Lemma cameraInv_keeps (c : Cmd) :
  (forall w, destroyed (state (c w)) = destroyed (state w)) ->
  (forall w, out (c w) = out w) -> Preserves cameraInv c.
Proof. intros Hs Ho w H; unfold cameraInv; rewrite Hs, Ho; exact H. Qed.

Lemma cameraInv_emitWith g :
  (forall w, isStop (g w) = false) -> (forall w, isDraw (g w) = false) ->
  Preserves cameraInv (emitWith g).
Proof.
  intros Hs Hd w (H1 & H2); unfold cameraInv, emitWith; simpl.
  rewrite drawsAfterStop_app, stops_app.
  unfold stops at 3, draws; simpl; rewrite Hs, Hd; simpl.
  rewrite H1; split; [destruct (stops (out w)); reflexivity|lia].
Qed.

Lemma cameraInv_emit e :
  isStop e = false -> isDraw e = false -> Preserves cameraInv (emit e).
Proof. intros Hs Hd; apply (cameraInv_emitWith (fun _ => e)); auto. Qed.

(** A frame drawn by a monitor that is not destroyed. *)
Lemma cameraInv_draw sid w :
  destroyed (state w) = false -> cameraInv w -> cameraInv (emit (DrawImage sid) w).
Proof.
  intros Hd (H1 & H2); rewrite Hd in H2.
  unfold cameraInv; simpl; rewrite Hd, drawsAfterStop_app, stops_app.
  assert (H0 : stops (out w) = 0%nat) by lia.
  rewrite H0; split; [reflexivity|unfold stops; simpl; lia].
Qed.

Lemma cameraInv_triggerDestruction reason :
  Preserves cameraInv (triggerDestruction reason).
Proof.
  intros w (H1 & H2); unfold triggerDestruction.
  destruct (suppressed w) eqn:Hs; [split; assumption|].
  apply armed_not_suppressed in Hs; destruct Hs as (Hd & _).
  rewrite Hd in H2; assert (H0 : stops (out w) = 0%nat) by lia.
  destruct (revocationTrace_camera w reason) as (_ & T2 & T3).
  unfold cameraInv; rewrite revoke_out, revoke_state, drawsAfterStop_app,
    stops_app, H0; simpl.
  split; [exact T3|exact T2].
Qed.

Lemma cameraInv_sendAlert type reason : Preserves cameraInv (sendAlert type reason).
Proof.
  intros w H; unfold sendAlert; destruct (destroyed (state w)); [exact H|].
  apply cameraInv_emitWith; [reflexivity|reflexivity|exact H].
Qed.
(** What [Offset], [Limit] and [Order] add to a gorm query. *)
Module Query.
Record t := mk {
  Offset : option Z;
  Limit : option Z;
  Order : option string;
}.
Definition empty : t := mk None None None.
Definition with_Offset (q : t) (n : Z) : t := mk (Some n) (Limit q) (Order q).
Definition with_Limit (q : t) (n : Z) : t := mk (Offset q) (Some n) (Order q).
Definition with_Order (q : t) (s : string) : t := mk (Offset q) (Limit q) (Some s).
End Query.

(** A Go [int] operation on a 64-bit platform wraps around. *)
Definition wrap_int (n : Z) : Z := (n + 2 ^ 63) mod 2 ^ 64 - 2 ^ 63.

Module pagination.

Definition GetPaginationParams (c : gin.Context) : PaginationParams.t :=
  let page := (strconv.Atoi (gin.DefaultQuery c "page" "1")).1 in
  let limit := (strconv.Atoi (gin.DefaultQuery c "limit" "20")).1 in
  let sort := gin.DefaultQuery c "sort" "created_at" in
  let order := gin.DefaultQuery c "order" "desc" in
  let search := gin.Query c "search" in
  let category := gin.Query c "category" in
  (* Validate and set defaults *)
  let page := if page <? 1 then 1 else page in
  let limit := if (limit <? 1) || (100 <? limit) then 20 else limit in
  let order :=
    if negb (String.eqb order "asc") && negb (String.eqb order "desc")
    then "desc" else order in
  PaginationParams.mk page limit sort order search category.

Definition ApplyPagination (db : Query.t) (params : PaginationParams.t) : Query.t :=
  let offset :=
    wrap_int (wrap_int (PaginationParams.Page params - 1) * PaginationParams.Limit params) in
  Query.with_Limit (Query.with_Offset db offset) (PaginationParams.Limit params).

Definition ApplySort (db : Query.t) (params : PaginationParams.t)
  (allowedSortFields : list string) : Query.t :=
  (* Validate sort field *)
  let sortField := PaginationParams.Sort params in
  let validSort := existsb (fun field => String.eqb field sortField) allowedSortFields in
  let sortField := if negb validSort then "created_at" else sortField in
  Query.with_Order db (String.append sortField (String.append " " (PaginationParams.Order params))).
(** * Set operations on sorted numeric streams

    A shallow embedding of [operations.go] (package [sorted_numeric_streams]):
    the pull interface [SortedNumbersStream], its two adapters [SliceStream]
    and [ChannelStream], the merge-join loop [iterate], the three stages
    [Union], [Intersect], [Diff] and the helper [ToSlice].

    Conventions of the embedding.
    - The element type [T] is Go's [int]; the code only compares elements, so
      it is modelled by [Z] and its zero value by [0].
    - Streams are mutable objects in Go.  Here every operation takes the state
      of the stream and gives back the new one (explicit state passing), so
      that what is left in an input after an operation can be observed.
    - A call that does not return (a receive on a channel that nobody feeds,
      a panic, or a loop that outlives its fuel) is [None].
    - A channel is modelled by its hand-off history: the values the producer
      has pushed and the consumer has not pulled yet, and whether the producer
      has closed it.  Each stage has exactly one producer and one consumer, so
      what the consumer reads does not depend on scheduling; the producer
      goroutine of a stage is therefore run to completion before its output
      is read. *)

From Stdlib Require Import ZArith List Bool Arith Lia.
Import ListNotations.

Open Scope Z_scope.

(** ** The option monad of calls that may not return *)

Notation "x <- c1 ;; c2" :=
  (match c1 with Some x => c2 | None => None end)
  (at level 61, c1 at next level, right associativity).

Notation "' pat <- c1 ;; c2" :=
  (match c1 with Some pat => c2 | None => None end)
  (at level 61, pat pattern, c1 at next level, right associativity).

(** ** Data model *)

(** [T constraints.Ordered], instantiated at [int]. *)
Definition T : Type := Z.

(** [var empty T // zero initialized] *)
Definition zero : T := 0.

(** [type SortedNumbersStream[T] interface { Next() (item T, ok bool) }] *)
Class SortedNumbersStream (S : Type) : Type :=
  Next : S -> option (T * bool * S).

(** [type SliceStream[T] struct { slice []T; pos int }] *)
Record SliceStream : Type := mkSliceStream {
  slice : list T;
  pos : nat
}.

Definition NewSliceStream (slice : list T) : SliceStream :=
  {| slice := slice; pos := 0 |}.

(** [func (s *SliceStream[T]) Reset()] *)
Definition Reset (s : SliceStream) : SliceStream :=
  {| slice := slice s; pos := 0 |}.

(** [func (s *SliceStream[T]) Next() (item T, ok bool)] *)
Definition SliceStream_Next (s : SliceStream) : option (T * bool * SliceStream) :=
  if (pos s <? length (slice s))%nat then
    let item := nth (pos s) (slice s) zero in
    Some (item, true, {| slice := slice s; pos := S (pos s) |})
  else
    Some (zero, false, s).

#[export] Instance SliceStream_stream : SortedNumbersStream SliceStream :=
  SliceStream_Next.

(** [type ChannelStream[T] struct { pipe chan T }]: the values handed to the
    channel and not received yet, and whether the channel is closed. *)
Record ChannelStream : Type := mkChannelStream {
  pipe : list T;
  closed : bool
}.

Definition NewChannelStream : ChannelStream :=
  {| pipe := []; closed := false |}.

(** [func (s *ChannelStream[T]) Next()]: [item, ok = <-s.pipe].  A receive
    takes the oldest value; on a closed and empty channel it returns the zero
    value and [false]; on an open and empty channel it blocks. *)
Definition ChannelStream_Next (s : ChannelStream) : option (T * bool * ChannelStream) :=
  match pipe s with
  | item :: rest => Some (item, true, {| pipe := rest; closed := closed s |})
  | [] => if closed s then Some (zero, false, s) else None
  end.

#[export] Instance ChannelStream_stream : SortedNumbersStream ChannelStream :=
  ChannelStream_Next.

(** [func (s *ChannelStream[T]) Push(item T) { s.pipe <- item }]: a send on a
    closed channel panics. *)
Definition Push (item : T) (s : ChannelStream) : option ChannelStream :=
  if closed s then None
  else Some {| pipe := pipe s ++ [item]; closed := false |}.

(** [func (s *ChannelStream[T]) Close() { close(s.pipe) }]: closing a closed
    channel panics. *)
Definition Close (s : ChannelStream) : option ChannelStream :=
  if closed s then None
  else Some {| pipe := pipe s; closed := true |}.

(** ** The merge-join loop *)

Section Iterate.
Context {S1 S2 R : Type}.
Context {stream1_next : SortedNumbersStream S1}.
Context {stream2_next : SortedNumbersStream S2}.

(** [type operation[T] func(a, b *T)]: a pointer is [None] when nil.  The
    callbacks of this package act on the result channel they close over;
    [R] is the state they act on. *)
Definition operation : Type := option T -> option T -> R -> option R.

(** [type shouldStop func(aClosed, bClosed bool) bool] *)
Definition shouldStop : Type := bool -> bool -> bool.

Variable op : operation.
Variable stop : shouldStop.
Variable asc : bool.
============================================================
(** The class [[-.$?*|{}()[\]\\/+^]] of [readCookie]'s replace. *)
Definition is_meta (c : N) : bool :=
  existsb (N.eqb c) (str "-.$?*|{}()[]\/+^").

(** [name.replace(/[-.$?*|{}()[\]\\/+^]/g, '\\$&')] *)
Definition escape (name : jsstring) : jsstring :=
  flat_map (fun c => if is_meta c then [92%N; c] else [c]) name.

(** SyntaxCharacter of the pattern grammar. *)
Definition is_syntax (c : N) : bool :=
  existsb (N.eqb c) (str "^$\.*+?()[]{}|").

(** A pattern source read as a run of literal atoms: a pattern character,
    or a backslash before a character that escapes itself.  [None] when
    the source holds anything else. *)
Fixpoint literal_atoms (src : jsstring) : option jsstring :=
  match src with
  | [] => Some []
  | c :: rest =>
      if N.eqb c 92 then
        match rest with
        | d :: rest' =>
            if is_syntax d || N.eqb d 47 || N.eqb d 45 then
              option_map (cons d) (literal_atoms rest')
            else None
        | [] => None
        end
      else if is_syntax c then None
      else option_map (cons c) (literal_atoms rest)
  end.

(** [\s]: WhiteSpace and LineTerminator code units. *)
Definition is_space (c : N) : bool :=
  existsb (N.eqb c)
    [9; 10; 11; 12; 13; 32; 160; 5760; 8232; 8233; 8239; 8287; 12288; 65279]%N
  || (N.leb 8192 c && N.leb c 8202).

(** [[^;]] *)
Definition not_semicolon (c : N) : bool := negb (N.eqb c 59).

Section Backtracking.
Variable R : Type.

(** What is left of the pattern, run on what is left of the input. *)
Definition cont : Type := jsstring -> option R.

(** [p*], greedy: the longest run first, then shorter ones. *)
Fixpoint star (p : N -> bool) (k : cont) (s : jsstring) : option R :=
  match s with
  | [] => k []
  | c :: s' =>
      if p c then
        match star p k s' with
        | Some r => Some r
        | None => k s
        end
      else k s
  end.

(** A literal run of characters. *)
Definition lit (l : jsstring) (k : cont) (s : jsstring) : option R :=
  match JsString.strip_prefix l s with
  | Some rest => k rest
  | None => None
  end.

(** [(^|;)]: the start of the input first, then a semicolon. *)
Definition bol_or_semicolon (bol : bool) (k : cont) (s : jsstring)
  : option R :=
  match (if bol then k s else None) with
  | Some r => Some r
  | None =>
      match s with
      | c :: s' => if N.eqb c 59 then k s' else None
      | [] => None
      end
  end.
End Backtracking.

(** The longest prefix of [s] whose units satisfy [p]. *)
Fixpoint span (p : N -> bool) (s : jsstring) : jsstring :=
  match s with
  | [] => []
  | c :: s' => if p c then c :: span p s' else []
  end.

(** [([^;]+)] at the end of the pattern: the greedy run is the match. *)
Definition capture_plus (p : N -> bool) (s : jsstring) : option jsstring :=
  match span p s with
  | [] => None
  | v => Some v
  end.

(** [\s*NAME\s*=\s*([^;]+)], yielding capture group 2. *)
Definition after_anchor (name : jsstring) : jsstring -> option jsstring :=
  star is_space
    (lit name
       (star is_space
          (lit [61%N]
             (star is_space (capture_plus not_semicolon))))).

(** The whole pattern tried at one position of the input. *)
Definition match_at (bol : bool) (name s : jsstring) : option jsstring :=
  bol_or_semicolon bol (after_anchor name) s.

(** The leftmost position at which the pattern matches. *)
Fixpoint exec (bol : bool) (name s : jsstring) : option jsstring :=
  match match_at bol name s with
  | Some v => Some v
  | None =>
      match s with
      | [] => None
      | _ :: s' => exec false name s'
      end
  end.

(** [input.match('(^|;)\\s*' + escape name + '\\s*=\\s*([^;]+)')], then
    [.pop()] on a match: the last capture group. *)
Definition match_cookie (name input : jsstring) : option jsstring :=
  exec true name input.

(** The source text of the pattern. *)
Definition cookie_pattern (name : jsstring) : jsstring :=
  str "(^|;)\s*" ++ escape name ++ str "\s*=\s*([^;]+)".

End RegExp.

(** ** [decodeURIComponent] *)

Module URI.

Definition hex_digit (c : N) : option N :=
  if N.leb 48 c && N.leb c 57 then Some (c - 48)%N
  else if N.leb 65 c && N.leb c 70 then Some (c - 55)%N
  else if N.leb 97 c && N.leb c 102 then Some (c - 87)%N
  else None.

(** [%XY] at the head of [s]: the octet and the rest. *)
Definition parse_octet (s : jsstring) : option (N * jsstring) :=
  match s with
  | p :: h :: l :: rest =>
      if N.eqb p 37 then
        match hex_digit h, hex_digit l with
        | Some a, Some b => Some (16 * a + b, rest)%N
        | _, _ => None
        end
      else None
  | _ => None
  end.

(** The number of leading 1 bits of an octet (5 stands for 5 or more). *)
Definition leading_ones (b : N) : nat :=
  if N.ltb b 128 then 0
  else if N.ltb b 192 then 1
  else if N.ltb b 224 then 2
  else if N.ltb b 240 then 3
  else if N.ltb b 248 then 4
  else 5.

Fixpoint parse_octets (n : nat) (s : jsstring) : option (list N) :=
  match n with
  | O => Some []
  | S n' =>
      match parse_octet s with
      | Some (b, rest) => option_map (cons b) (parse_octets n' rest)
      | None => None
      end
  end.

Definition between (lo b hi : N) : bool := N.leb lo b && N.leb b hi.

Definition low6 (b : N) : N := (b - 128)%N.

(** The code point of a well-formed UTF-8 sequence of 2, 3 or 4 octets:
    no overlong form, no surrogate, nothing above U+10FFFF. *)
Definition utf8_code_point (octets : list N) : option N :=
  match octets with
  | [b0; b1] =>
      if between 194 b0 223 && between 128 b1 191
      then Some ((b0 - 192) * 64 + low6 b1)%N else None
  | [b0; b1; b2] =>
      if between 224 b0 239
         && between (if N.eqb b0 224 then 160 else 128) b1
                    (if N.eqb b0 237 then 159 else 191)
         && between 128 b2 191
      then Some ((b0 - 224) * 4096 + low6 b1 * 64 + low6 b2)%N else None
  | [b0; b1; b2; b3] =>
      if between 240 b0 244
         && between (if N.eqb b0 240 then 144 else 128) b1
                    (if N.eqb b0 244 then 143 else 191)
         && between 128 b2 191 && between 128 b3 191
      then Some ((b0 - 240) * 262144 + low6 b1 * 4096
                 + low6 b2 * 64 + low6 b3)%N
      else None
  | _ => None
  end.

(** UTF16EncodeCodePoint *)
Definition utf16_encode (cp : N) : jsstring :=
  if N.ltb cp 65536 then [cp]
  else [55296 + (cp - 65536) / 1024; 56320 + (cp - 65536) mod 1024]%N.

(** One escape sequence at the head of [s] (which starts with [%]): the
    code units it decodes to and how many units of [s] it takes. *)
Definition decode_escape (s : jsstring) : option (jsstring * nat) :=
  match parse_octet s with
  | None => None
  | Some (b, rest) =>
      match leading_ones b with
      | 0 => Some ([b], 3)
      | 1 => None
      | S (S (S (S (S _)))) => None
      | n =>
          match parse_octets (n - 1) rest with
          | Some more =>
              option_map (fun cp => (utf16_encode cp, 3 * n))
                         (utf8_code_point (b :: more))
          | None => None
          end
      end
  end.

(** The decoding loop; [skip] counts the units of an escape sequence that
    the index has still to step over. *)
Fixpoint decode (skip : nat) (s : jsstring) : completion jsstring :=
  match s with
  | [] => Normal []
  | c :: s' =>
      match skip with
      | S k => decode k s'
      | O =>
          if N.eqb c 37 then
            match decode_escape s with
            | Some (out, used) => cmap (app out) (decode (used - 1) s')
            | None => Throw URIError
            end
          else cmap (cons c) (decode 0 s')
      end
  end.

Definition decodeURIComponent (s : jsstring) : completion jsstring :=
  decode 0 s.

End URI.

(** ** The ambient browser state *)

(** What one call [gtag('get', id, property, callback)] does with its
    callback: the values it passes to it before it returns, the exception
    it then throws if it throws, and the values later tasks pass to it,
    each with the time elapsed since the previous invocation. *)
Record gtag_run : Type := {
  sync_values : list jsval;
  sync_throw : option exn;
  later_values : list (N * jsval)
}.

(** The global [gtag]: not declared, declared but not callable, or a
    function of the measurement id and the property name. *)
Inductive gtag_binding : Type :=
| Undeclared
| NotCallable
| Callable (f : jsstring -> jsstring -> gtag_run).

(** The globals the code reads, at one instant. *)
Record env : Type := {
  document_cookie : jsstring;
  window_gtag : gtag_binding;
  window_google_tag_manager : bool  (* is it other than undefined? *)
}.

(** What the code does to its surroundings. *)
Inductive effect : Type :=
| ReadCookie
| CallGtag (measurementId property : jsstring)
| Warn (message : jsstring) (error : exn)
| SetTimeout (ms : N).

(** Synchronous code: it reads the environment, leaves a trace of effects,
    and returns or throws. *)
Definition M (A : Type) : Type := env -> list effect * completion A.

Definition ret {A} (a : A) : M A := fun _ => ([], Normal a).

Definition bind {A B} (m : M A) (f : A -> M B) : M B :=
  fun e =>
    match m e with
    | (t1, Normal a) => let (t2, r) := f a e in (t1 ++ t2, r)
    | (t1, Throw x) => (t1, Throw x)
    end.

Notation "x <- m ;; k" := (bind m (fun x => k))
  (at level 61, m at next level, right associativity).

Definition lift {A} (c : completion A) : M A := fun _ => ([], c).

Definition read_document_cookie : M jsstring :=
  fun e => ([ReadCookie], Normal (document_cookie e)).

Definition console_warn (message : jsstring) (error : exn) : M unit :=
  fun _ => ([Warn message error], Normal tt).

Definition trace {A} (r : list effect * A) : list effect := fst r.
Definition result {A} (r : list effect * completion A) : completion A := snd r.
============================================================
> **EXERCISE INSTRUCTIONS**
Please give back exactly the lines of this listing beginning at the line with "false name s'" and ending with the line with "[b0; b1; b2] =>", both included, and nothing else.

> **SOLUTION**
      | _ :: s' => exec false name s'
      end
  end.

(** [input.match('(^|;)\\s*' + escape name + '\\s*=\\s*([^;]+)')], then
    [.pop()] on a match: the last capture group. *)
Definition match_cookie (name input : jsstring) : option jsstring :=
  exec true name input.

(** The source text of the pattern. *)
Definition cookie_pattern (name : jsstring) : jsstring :=
  str "(^|;)\s*" ++ escape name ++ str "\s*=\s*([^;]+)".

End RegExp.

(** ** [decodeURIComponent] *)

Module URI.

Definition hex_digit (c : N) : option N :=
  if N.leb 48 c && N.leb c 57 then Some (c - 48)%N
  else if N.leb 65 c && N.leb c 70 then Some (c - 55)%N
  else if N.leb 97 c && N.leb c 102 then Some (c - 87)%N
  else None.

(** [%XY] at the head of [s]: the octet and the rest. *)
Definition parse_octet (s : jsstring) : option (N * jsstring) :=
  match s with
  | p :: h :: l :: rest =>
      if N.eqb p 37 then
        match hex_digit h, hex_digit l with
        | Some a, Some b => Some (16 * a + b, rest)%N
        | _, _ => None
        end
      else None
  | _ => None
  end.

(** The number of leading 1 bits of an octet (5 stands for 5 or more). *)
Definition leading_ones (b : N) : nat :=
  if N.ltb b 128 then 0
  else if N.ltb b 192 then 1
  else if N.ltb b 224 then 2
  else if N.ltb b 240 then 3
  else if N.ltb b 248 then 4
  else 5.

Fixpoint parse_octets (n : nat) (s : jsstring) : option (list N) :=
  match n with
  | O => Some []
  | S n' =>
      match parse_octet s with
      | Some (b, rest) => option_map (cons b) (parse_octets n' rest)
      | None => None
      end
  end.

Definition between (lo b hi : N) : bool := N.leb lo b && N.leb b hi.

Definition low6 (b : N) : N := (b - 128)%N.

(** The code point of a well-formed UTF-8 sequence of 2, 3 or 4 octets:
    no overlong form, no surrogate, nothing above U+10FFFF. *)
Definition utf8_code_point (octets : list N) : option N :=
  match octets with
  | [b0; b1] =>
      if between 194 b0 223 && between 128 b1 191
      then Some ((b0 - 192) * 64 + low6 b1)%N else None
  | [b0; b1; b2] =>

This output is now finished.